— И где ты сейчас живёшь? — Скриппс толкает локтем Познера, который всё ещё машет вслед расходящимся по одному и по двое в разные стороны парням.
— А пошли покажу. Тут… недалеко. В принципе.
«Врёт, наверное», — думает Скриппс, но он не против. Погулять по ночному Шеффилду с Познером кажется великолепной идеей, он и не догадывался, насколько ему не хватало этого все эти годы. Пока они идут по довольно знакомому с детства району, они то и дело указывают друг другу на памятные места, подворотни, чудом сохранившиеся деревья, сыгравшие в прошлом в их жизни какую-то важную роль. Проходя мимо церкви, хотя и не скриппсовой, а другой, Познер толкает его плечом и затягивает гимн про чудный крест*, зарабатывая дружеский подзатыльник.
Потом он спрашивает о детях, и Дон очень рад рассказать о них поподробнее. Похвастаться школьными и спортивными успехами Лиззи, вдумчивыми и глубокими рассуждениями Генри «о жизни, Вселенной и вообще»… Познер смотрит мечтательно и признаётся, что немного завидует их учителям. А Дональд вдруг припоминает кое-что.

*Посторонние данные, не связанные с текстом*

(* ===== verification/Rng.v ===== *)
(** * [raft-core/src/rng.rs]: the inline PCG32 generator

    The only randomness of the core: election timeouts are drawn from it.  The
    state is a 64-bit linear congruential generator, the output an xorshift and
    a rotation on 32 bits. *)
From S2P Require Import Prelude.
Local Open Scope N_scope.
Local Open Scope raft_scope.

Definition MULTIPLIER : N := 6364136223846793005.
Definition DEFAULT_STREAM : N := 54.

Record Pcg32 := mkPcg32 { rng_state : N; rng_inc : N }.
#[export] Instance Pcg32_eta : Eta Pcg32 := fun r => mkPcg32 (rng_state r) (rng_inc r).
#[export] Instance Pcg32_eq_dec : EqDecision Pcg32.
Proof. solve_decision. Defined.

(** [u32::rotate_right] for a rotation below 32. *)
Definition rotate_right32 (x r : N) : N :=
  N.lor (N.shiftr x r) (N.shiftl x (32 - r) mod two32) mod two32.

Definition next_u32 (g : Pcg32) : N * Pcg32 :=
  let old := rng_state g in
  let g' := g <| rng_state := wrapping_add64 (wrapping_mul64 old MULTIPLIER) (rng_inc g) |> in
  let xorshifted := N.shiftr (N.lxor (N.shiftr old 18) old) 27 mod two32 in
  let rot := N.shiftr old 59 mod two32 in
  (rotate_right32 xorshifted rot, g').

Definition Pcg32_new (seed : N) : Pcg32 :=
  let g := mkPcg32 0 (N.lor (N.shiftl DEFAULT_STREAM 1) 1) in
  let g := (next_u32 g).2 in
  let g := g <| rng_state := wrapping_add64 (rng_state g) seed |> in
  (next_u32 g).2.

(** [lo + u64::from(self.next_u32()) % span]; the caller keeps [lo <= hi]. *)
Definition range_inclusive (g : Pcg32) (lo hi : N) : N * Pcg32 :=
  let span := hi - lo + 1 in
  let '(r, g') := next_u32 g in
  (lo + r mod span, g').

(** The first [n] draws. *)
Fixpoint draws (n : nat) (g : Pcg32) : list N :=
  match n with
  | O => []
  | S n => let '(r, g') := next_u32 g in r :: draws n g'
  end.

Definition rng_wf (g : Pcg32) : Prop := rng_state g < two64 /\ rng_inc g < two64.

Lemma next_u32_wf g : rng_wf g -> rng_wf (next_u32 g).2.
Proof.
  intros [_ Hi]. split; cbn; [|done]. unfold wrapping_add64. by apply N.mod_lt.
Qed.

Lemma next_u32_bound g : (next_u32 g).1 < two32.
Proof. cbn. unfold rotate_right32. by apply N.mod_lt. Qed.

Lemma range_inclusive_bounds g lo hi :
  lo <= hi -> lo <= (range_inclusive g lo hi).1 <= hi.
Proof.
  intros Hle. unfold range_inclusive. destruct (next_u32 g) as [r g']. cbv zeta. cbn [fst].
  pose proof (N.mod_lt r (hi - lo + 1) ltac:(lia)) as Hm. revert Hm. generalize (r mod (hi - lo + 1)). lia.
Qed.

(** Drawing a timeout stays inside the closed band for every generator
    state, keeps the generator inside its 64-bit range, and the generator for
    seed 42 produces the reference vector that pins its identity. *)
Lemma pcg32_correct :
  (forall g lo hi, rng_wf g -> lo <= hi ->
     let '(v, g') := range_inclusive g lo hi in lo <= v <= hi /\ rng_wf g') /\
  (forall seed, rng_wf (Pcg32_new seed)) /\
  draws 8 (Pcg32_new 42) =
    [0xa15c02b7; 0x7b47f409; 0xba1d3330; 0x83d2f293;
     0xbfa4784b; 0xcbed606e; 0xbfc6a3ad; 0x812fff6d].
Proof.
  split; [|split].
  - intros g lo hi Hg Hle. pose proof (range_inclusive_bounds g lo hi Hle) as Hb.
    pose proof (next_u32_wf g Hg) as Hw.
    unfold range_inclusive in *. destruct (next_u32 g) as [r g']. by split.
  - intros seed. unfold Pcg32_new. apply next_u32_wf. split; cbn.
    + unfold wrapping_add64. by apply N.mod_lt.
    + by vm_compute.
  - by vm_compute.
Qed.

— Тотти про тебя что-то знает? — спрашивает он, высоко поднимая брови.
— Ох, Скриппс. Она слишком много знает вообще обо всех, — они оба смеются. — Я немного успел поработать в Катлере, в начале карьеры. Ты ж знаешь, Ирвин тогда отказался… идти по её стопам. Ну, она ещё долго там проработала. Крепкая тётка. Так вот, она мне как-то посоветовала с небритыми много не целоваться.
— Что-о?
— Да, прикинь! — до ушей улыбается Познер. — «Раздражение от щетины, — говорит, — ни с чем не перепутаешь». «Поаккуратнее давай, — говорит, — ты учитель всё-таки».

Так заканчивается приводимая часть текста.